Updated: May 10, 2022
As summer vacation for students nears an end, now is a good time to take a look at the state of K-12 schools in North Carolina, given the significant changes legislated over much of this decade by the Republican-led legislature. One notable is the change in control of the Department of Public Instruction (DPI) along with a number of other moves that are changing the face of public education in North Carolina.
The overriding question the public has to ask is: Will legislative and administrative changes by State Superintendent Mark Johnson result in smaller class sizes, higher reading and math scores, graduation rates, and recruitment and retention of teachers? Give the Republicans credit; they have made a strong effort to improve public schools since they took control of the legislature. Remember, elections have consequences.
At the end of the day every person in the state covets better schools. Better schools result in students being better prepared for college, careers and assuming the role of being responsible and informed citizens. Our democracy is predicated on having educated people who can lead the next generation.
Johnson has put in place a web-based infrastructure for school and district performance accountability by providing access to a Report Card for the general public. The report card is comprehensive and covers a wide range of areas, including overall school and district performance, end of grade performance in math and reading, readiness of students, teacher qualifications, teacher turnover and much more. The Republicans have been strong advocates for preparing students to join the workforce. The report card site also offers a student readiness indicator for students who are interested in a technical education. The transparency of school performance is to be commended.
Another significant change is the reporting relationship between the local district superintendents, DPI board and the state superintendent. Johnson informed DPI leaders that their reporting relationship had changed and they now report to him, the state superintendent, and not the State Board of Education. Johnson cited the N.C. Supreme Court ruling that upheld Session Law 2016-126, that gives the authority to direct education in the State to the State Superintendent.
With the state superintendent’s new power and the lifting of the cap on the number of charter schools in the state, it is important for parents and legislators to watch the growth of state-funded charter schools. Charter schools are not fully accountable to many of the educational regulations that public schools must follow. Charter school enrollment now exceeds 100,000 and continues to grow. We can expect this trend to continue with taxpayer funding being tapped to allow families to send their children to alternative schools, which are often becoming more racially and economically segregated. No one can fault a parent for seeking the best education possible for their children in their neighborhood. However, policymakers need to ensure that the growth of charter and private schools does not diminish the educational opportunities for children who are less fortunate and live in rural and urban areas, which rely more heavily on traditional public education. The continued growth of charter schools will potentially lead to more separation and unequal education opportunities for children.

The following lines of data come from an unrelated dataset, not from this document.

(** The handler proper, lines 654-730, on the resource that the guard loaded.
    [save] writes, and moves [updatedAt], only when a path changed. *)
Definition update_post (now : Z) (id : ObjectId) (b : PostBody) (post : Post) (db : DB)
  : Response PostView * DB :=
  match check_length 5 (Some 100%nat) (b_title b),
        check_length 10 None (b_content b) with
  | Some title, Some content =>
      match resolve_category b post db with
      | inl r => (r, db)
      | inr category =>
          match assign_fields b title content category post with
          | None => (ServerError, db)
          | Some post' =>
              let saved :=
                if decide (post' = post) then post else set_updatedAt now post' in
              let db' :=
                if decide (post' = post) then db
                else with_posts (<[id := saved]> (posts db)) db in
              match update_view db' id saved with
              | None => (ServerError, db')
              | Some v => (Ok v, db')
              end
          end
      end
  | _, _ => (BadRequest "validation failed", db)
  end.

(** [router.put('/:id', protect, isAuthor(Post), [...], handler)]. *)
Definition put_post (now : Z) (auth : option Principal) (id : ObjectId)
  (b : PostBody) (db : DB) : Response PostView * DB :=
  Guard.protect auth
    (fun u => Guard.isAuthor (posts db !! id) p_author u
                (fun post => update_post now id b post db) db) db.

End handlers.

(** *** GET /trending *)

(** A document of the pipeline after [$lookup] and [$addFields]. *)
Record Joined := mkJoined {
  j_id : ObjectId;
  j_post : Post;
  j_comments : list (nat * Comment);
  j_author : option User;
  j_category : option CategoryDoc;
  j_commentsCount : Z
}.
(** * cachetools.func : memoizing decorators with stampede prevention

    A shallow embedding of [cachetools/func.py].  The decorators of that
    file close over a cache object, a key function, a condition variable,
    a set of pending keys and two counters.  Every access to the shared
    variables is made inside a [with cond:] block, so each such block is
    modelled as one atomic transition of a thread; the call of the wrapped
    function is a transition of its own that touches nothing shared.

    [decorator] returns the function object [wrapper] after
    [functools.update_wrapper(wrapper, func)]: function objects carry
    their metadata and their [__dict__], and what an attribute of a
    wrapper holds is looked up there.

    The cache classes ([FIFOCache] .. [TTLCache]), [_CacheInfo] and the
    [keys] module are imported by [func.py] from the rest of the package;
    they are modelled here from the specification and marked as such. *)

From Stdlib Require Import ZArith QArith.
From stdpp Require Import gmap strings list fin_maps.

Local Open Scope Z_scope.

(** ** Python values that reach a key function *)

(** The arguments of the calls are hashable values.  A call with an
    unhashable argument never gets further than line 41 of [func.py]:
    [k not in pending] hashes the key and raises [TypeError] before any
    shared variable is read or written and before [func] is called.
    Such a call changes nothing and is not a call of this model. *)

Inductive pytype := TInt | TFloat | TStr.

Inductive pyval :=
| PInt (z : Z)
| PFloat (q : Q)          (* a float, given by its exact rational value *)
| PStr (s : string).

Definition type_of (v : pyval) : pytype :=
  match v with
  | PInt _ => TInt
  | PFloat _ => TFloat
  | PStr _ => TStr
  end.

(** What [==] and [hash] see of a value: a number in lowest terms (so
    that [1 == 1.0]) or a string. *)
Inductive atom :=
| ANum (n : Z) (d : positive)
| AStr (s : string).

Definition atom_of (v : pyval) : atom :=
  match v with
  | PInt z => ANum z 1
  | PFloat q => let r := Qred q in ANum (Qnum r) (Qden r)
  | PStr s => AStr s
  end.

Global Instance pytype_eq_dec : EqDecision pytype.
Proof. solve_decision. Defined.

Global Instance pytype_countable : Countable pytype.
Proof.
  refine (inj_countable'
            (fun t => match t with TInt => 0%nat | TFloat => 1%nat | TStr => 2%nat end)
            (fun n => match n with O => TInt | S O => TFloat | _ => TStr end) _).
  by intros [].
Defined.

Global Instance atom_eq_dec : EqDecision atom.
Proof. solve_decision. Defined.

Global Instance atom_countable : Countable atom.
Proof.
  refine (inj_countable'
            (fun a => match a with ANum n d => inl (n, d) | AStr s => inr s end)
            (fun x => match x with inl (n, d) => ANum n d | inr s => AStr s end) _).
  by intros [].
Defined.

(** The arguments of one call: [*args] and [**kwargs]. *)
Record call_args := Call {
  positional : list pyval;
  keywords : gmap string pyval
}.

(** The wrapped function: it returns a value or raises. *)
Inductive exn :=
| Raised (e : string)     (* an exception of the wrapped function *)
| KeyError.               (* [pending.remove(k)] on an absent key *)

Definition outcome : Type := pyval + exn.
Definition pyfunc : Type := call_args -> pyval + string.

(** ** Function objects *)

(** What [decorator] makes an attribute of [wrapper] (lines 81-86), and
    [__wrapped__], which [functools.update_wrapper] sets (line 88). *)
Inductive member :=
| MCache | MCacheKey | MCacheLock | MCacheClear | MCacheInfo | MCacheParameters
| MWrapped.

Global Instance member_eq_dec : EqDecision member.
Proof. solve_decision. Defined.

(** The value of an attribute of a function object: a member of the
    memoizing wrapper [depth] steps down the [__wrapped__] chain from
    the object that holds the attribute ([0]: a member of that object
    itself), a number or a string, [None], or any other object. *)
Inductive attribute :=
| Member (depth : nat) (m : member)
| Value (v : pyval)
| PyNone
| Opaque (name : string).

(** A function object: what a call of it does, its values for the
    attributes of [functools.WRAPPER_ASSIGNMENTS] that the model follows
    ([__module__], [__name__], [__qualname__], [__doc__]; an absent key
    is an attribute the object does not have), and its [__dict__]. *)
Record funobj := FunObj {
  fo_call : call_args -> pyval + string;
  fo_meta : gmap string attribute;
  fo_dict : gmap string attribute
}.

Coercion fo_call : funobj >-> Funclass.

(** A [lambda] of the main module with the behaviour [f]: its
    [__dict__] is empty. *)
Definition plain (f : pyfunc) : funobj :=
  {| fo_call := f;
     fo_meta := list_to_map
       [("__module__"%string, Value (PStr "__main__"));
        ("__name__"%string, Value (PStr "<lambda>"));
        ("__qualname__"%string, Value (PStr "<lambda>"));
        ("__doc__"%string, PyNone)];
     fo_dict := ∅ |}.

The 2018-19 DPI budget is $9.60 billion dollars. Notable budget adjustments include an average 3.3 percent teacher pay raise, with raises for almost every step and an increase and bonuses of $385 for 25 years of service. Click here for more detailed budget information. Compensation for teachers and the importance of having committed and well-compensated teachers is an important component of a successful educational system. The state deserves some credit for increasing teacher pay by an average of 20 percent since 2013-14. However, keep in mind North Carolina’s legislature did not legislate the compensation increases willingly. Teachers pressured legislators, similar to the political pressure that took place in West Virginia, Oklahoma and Arizona. Despite the pay increases, North Carolina teacher pay is ranked an abysmal 43rd in the nation at $47,941 and below the national average of $58,353, according to the National Education Association and US Census.
North Carolina ranks 9th in the nation in terms of student population with 2 million children aged 5 to 17, which speaks to the critical importance of fair educational opportunities for all children. The legislative requirements to lower K-3 class size to 17 students per class within three years is laudable, and the fact that legislators have earmarked $61 million for art and PE teachers demonstrates a commitment to executing the smaller classroom policy. Many systems were looking at the prospect of eliminating those positions in order to find dollars to meet the smaller class size mandate.
Funding needs to be a priority to ensure classroom space is made available and teachers are recruited and competitively compensated to fulfill this worthy and timely educational policy. The next few years will position North Carolina to move up the rankings for educational achievement and teacher pay.
Not doing so would be a doing a disservice to the teachers and students of the state.